GIS is one of the largest employers of Deaf Interpreters in the country and offers a wide variety of experiences teaming with both Deaf and Hearing interpreters. Job assignments range from working with Deafblind students, to working with international visitors/consultants, as well as administrators. Interpreters in this cohort have the opportunity to work with trained CDI and RSC mentors. Opportunities on campus are the heart of this program - interpreting for Deafblind students using close vision techniques or tactile sign language.
This selective program allows you to spend 9 months focused on skill development by working one-on-one with personal mentors who are experienced Deaf interpreters. Selected individuals come to campus from August 4, 2014 to May 15, 2015 and work 40-hours a week at GIS. In August, interpreters are provided with foundational training and orientation, which is supported by weekly mentoring and further training during the academic year.
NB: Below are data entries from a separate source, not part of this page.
(** * xcf: a reader for GIMP's XCF files (package [xcf], file [xcf.go])

    A shallow embedding of the decoder and the properties established
    about it.

    Conventions of the embedding.
    - A byte is Stdlib's [byte]; [u8 b] is its value as an integer.
    - Go's [uint32] is a [Z] in [0, 2^32); arithmetic carried out at that
      type is reduced with [wrap32].  Go's [int] is the 64-bit one; no
      [int] computation of the decoder leaves that range, so it is a [Z].
    - The input is what [LoadFromFile] hands to [Decode]: a regular file
      opened for reading, that is a finite sequence of bytes, which the
      decoder never changes, and a cursor.
    - Memory is unbounded: [make] does not fail.
    - A Go [error] is represented by its message.
    - A run-time panic (index or slice bounds) is an outcome of its own. *)

From Stdlib Require Import ZArith Lia.
From Stdlib.Strings Require Import Byte.
From stdpp Require Import base tactics option list strings pretty.

Local Open Scope Z_scope.

(** ** Bytes and integers *)

Definition u8 (b : byte) : Z := Z.of_N (Byte.to_N b).

(** Conversion of an integer to [uint8]: the low 8 bits. *)
Definition uint8 (z : Z) : byte :=
  default x00 (Byte.of_N (Z.to_N (z mod 256))).

Definition wrap32 (z : Z) : Z := z mod 2 ^ 32.

(** [binary.BigEndian.Uint32]. *)
Definition be32 (bs : list byte) : Z :=
  match bs with
  | [b0; b1; b2; b3] =>
      u8 b0 * 2 ^ 24 + u8 b1 * 2 ^ 16 + u8 b2 * 2 ^ 8 + u8 b3
  | _ => 0
  end.

(** The same four bytes read as an [int32]. *)
Definition be32s (bs : list byte) : Z :=
  let u := be32 bs in if u <? 2 ^ 31 then u else u - 2 ^ 32.

(** [string(bs)] for a byte slice. *)
Definition gostring (bs : list byte) : string := String.string_of_list_byte bs.

(** [fmt]'s [%v] of an unsigned integer. *)
Definition fmtv (z : Z) : string := pretty (Z.to_N z).

(** ** The input stream *)

(** The bytes of the file from the cursor on. *)
Definition avail (file : list byte) (pos : nat) : list byte := drop pos file.

(** ** Outcomes *)

Inductive panic :=
| IndexOutOfRange (i len : Z)
| SliceBoundsOutOfRange (hi cap : Z)
| HugeDimensions.

Definition error := string.

(** What running a piece of the decoder on a stream leads to: a value, a
    Go error, a run-time panic, or a loop that was still running when its
    fuel ran out. *)
Inductive outcome (A : Type) :=
| Ok (a : A) (pos : nat)
| Err (e : error) (pos : nat)
| Panic (p : panic)
| OutOfFuel.
Arguments Ok {A} a pos%_nat.
Arguments Err {A} e pos%_nat.
Arguments Panic {A} p.
Arguments OutOfFuel {A}.

(** A computation on the stream: from the file and the cursor to an
    outcome that carries the new cursor. *)
Definition M (A : Type) : Type := list byte -> nat -> outcome A.

Definition ret {A} (a : A) : M A := fun _ pos => Ok a pos.
Definition fail {A} (e : error) : M A := fun _ pos => Err e pos.
Definition throw {A} (p : panic) : M A := fun _ _ => Panic p.
Definition spin {A} : M A := fun _ _ => OutOfFuel.

Definition bind {A B} (m : M A) (k : A -> M B) : M B := fun file pos =>
  match m file pos with
  | Ok a pos' => k a file pos'
  | Err e pos' => Err e pos'
  | Panic p => Panic p
  | OutOfFuel => OutOfFuel
  end.

(** A loop that consumes input at every turn gets one unit of fuel per
    byte that is left, and one more. *)
Definition withFuel {A} (loop : nat -> M A) : M A := fun file pos =>
  loop (S (length (avail file pos))) file pos.

Notation "'let*' x ':=' m 'in' k" := (bind m (fun x => k))
  (at level 10, x pattern, m at level 100, k at level 200, only parsing).

(** [errors.New(prefix + err.Error())] on the error path of [m]. *)
Definition wrapErr {A} (prefix : string) (m : M A) : M A := fun file pos =>
  match m file pos with
  | Err e pos' => Err (prefix +:+ e) pos'
  | o => o
  end.

(** Pure code that may panic. *)
Definition bindP {A B} (x : panic + A) (k : A -> panic + B) : panic + B :=
  match x with inl p => inl p | inr a => k a end.

Notation "'let+' x ':=' m 'in' k" := (bindP m (fun x => k))
  (at level 10, x pattern, m at level 100, k at level 200, only parsing).

Definition lift {A} (x : panic + A) : M A :=
  match x with inl p => throw p | inr a => ret a end.

(** ** The [io] primitives on a file

    [Read(b)] of an [os.File] with [len(b) = n]: a read of no bytes returns
    [0, nil]; at the end of the file it returns [0, io.EOF]; otherwise it
    returns the bytes that are there, at most [n] of them, and no error. *)
Definition Read (n : Z) : M (list byte) := fun file pos =>
  if n <=? 0 then Ok [] pos
  else match take (Z.to_nat n) (avail file pos) with
       | [] => Err "EOF" pos
       | got => Ok got (pos + length got)%nat
       end.

(** [io.ReadFull] with a buffer of [n] bytes: all [n] bytes or an error,
    [io.EOF] when nothing was read and [io.ErrUnexpectedEOF] when the file
    ended inside the buffer. *)
Definition ReadFull (n : Z) : M (list byte) := fun file pos =>
  if n <=? 0 then Ok [] pos
  else let got := take (Z.to_nat n) (avail file pos) in
       if decide (length got = Z.to_nat n) then Ok got (pos + length got)%nat
       else match got with
            | [] => Err "EOF" pos
            | _ => Err "unexpected EOF" (pos + length got)%nat
            end.

(** [io.CopyN(ioutil.Discard, r, n)]. *)
Definition CopyN (n : Z) : M unit := fun file pos =>
  let got := take (Z.to_nat n) (avail file pos) in
  if decide (length got = Z.to_nat n) then Ok tt (pos + length got)%nat
  else Err "EOF" (pos + length got)%nat.

(** [r.Seek(offset, 0)] with a non-negative offset; it cannot fail on a
    regular file, also beyond its end. *)
Definition Seek (offset : Z) : M unit := fun _ _ => Ok tt (Z.to_nat offset).

(** [binary.Read] of one [uint32], of one [int32]. *)
Definition readUint32 : M Z := let* bs := ReadFull 4 in ret (be32 bs).
Definition readInt32 : M Z := let* bs := ReadFull 4 in ret (be32s bs).

(** ** Byte slices

    [overlay l i bs] is [l] after [copy(l[i:], bs)] where [bs] fits. *)
Definition overlay (l : list byte) (i : Z) (bs : list byte) : list byte :=
  take (Z.to_nat i) l ++ bs ++ drop (Z.to_nat i + length bs) l.

Definition at0 (l : list byte) (i : nat) : byte := default x00 (l !! i).

(** A slice that starts at the beginning of its backing array: [arr] is the
    array up to the slice's capacity and [len] its length. *)
Record slice := Slice { arr : list byte; len : Z }.

Definition cap (s : slice) : Z := Z.of_nat (length (arr s)).

(** [make([]byte, n)]. *)
Definition make (n : Z) : slice :=
  {| arr := replicate (Z.to_nat n) x00; len := n |}.

(** [s[i] = v]. *)
Definition store (s : slice) (i : Z) (v : byte) : panic + slice :=
  if (0 <=? i) && (i <? len s)
  then inr {| arr := <[Z.to_nat i := v]> (arr s); len := len s |}
  else inl (IndexOutOfRange i (len s)).

(** [s[i]]. *)
Definition load (s : slice) (i : Z) : panic + byte :=
  if (0 <=? i) && (i <? len s)
  then inr (at0 (arr s) (Z.to_nat i))
  else inl (IndexOutOfRange i (len s)).

(** The bounds check of [s[lo:hi]] where [0 <= lo <= hi]. *)
Definition subslice (s : slice) (hi : Z) : panic + unit :=
  if hi <=? cap s then inr tt else inl (SliceBoundsOutOfRange hi (cap s)).

(** ** decodeRLE *)

(** [for i := 0; i < count; i++ { dest[next] = value; next++ }] *)
Fixpoint fillRun (count : nat) (dest : slice) (next : Z) (value : byte)
  : panic + (slice * Z) :=
  match count with
  | O => inr (dest, next)
  | S count' =>
      match store dest next value with
      | inl p => inl p
      | inr dest' => fillRun count' dest' (next + 1) value
      end
  end.

(** [encoded.Read(dest[next : next+count])] then [next += count]. *)
Definition copyRun (count : Z) (dest : slice) (next : Z) : M (slice * Z) :=
  let* _ := lift (subslice dest (next + count)) in
  let* got := Read count in
  ret ({| arr := overlay (arr dest) next got; len := len dest |}, next + count).

(** The loop of [decodeRLE]; [buffer] is the four-byte scratch array. *)
Fixpoint decodeRLE_loop (fuel : nat) (buffer : list byte) (dest : slice)
    (next : Z) : M slice :=
  if next <? len dest then
    match fuel with
    | O => spin
    | S fuel' =>
        let* got := Read 1 in
        let buffer := overlay buffer 0 got in
        let op := u8 (at0 buffer 0) in
        if op <=? 126 then
          let* got := Read 1 in
          let buffer := overlay buffer 1 got in
          let count := op + 1 in
          let value := at0 buffer 1 in
          let* st := lift (fillRun (Z.to_nat count) dest next value) in
          decodeRLE_loop fuel' buffer (fst st) (snd st)
        else if op =? 127 then
          let* got := Read 3 in
          let buffer := overlay buffer 1 got in
          let count := u8 (at0 buffer 1) * 256 + u8 (at0 buffer 2) in
          let value := at0 buffer 3 in
          let* st := lift (fillRun (Z.to_nat count) dest next value) in
          decodeRLE_loop fuel' buffer (fst st) (snd st)
        else if op =? 128 then
          let* got := Read 2 in
          let buffer := overlay buffer 1 got in
          let count := u8 (at0 buffer 1) * 256 + u8 (at0 buffer 2) in
          let* st := copyRun count dest next in
          decodeRLE_loop fuel' buffer (fst st) (snd st)
        else
          let count := 256 - op in
          let* st := copyRun count dest next in
          decodeRLE_loop fuel' buffer (fst st) (snd st)
    end
  else ret dest.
This training experience will enable you to meet the training requirements necessary to be eligible for the CDI written examination. If you are already a certified interpreter, this rigorous and challenging environment will allow you to work daily with other Deaf interpreters in a collaborative and stimulating work environment while honing your professional competence.
Observation of CDIs working on campus (both in classroom and presentation settings)
Bi-weekly CDI study group
Campus interpreting and on-the-job coaching
Weekly mentoring sessions focused on skill-building
Free workshops and opportunities to earn CEUs
Frequently Asked Questions
Does it cost to attend?
No. We pay you. This program is a PAID mentoring experience on the Gallaudet University campus. Mentees receive generous weekly stipends between $600 and $850 per week (depending on certification status and years of experience) for working full-time at GIS (Monday through Friday 8am - 5pm).
What should I expect if I am selected?
Challenge leading to noticeable improvement - we are about RESULTS!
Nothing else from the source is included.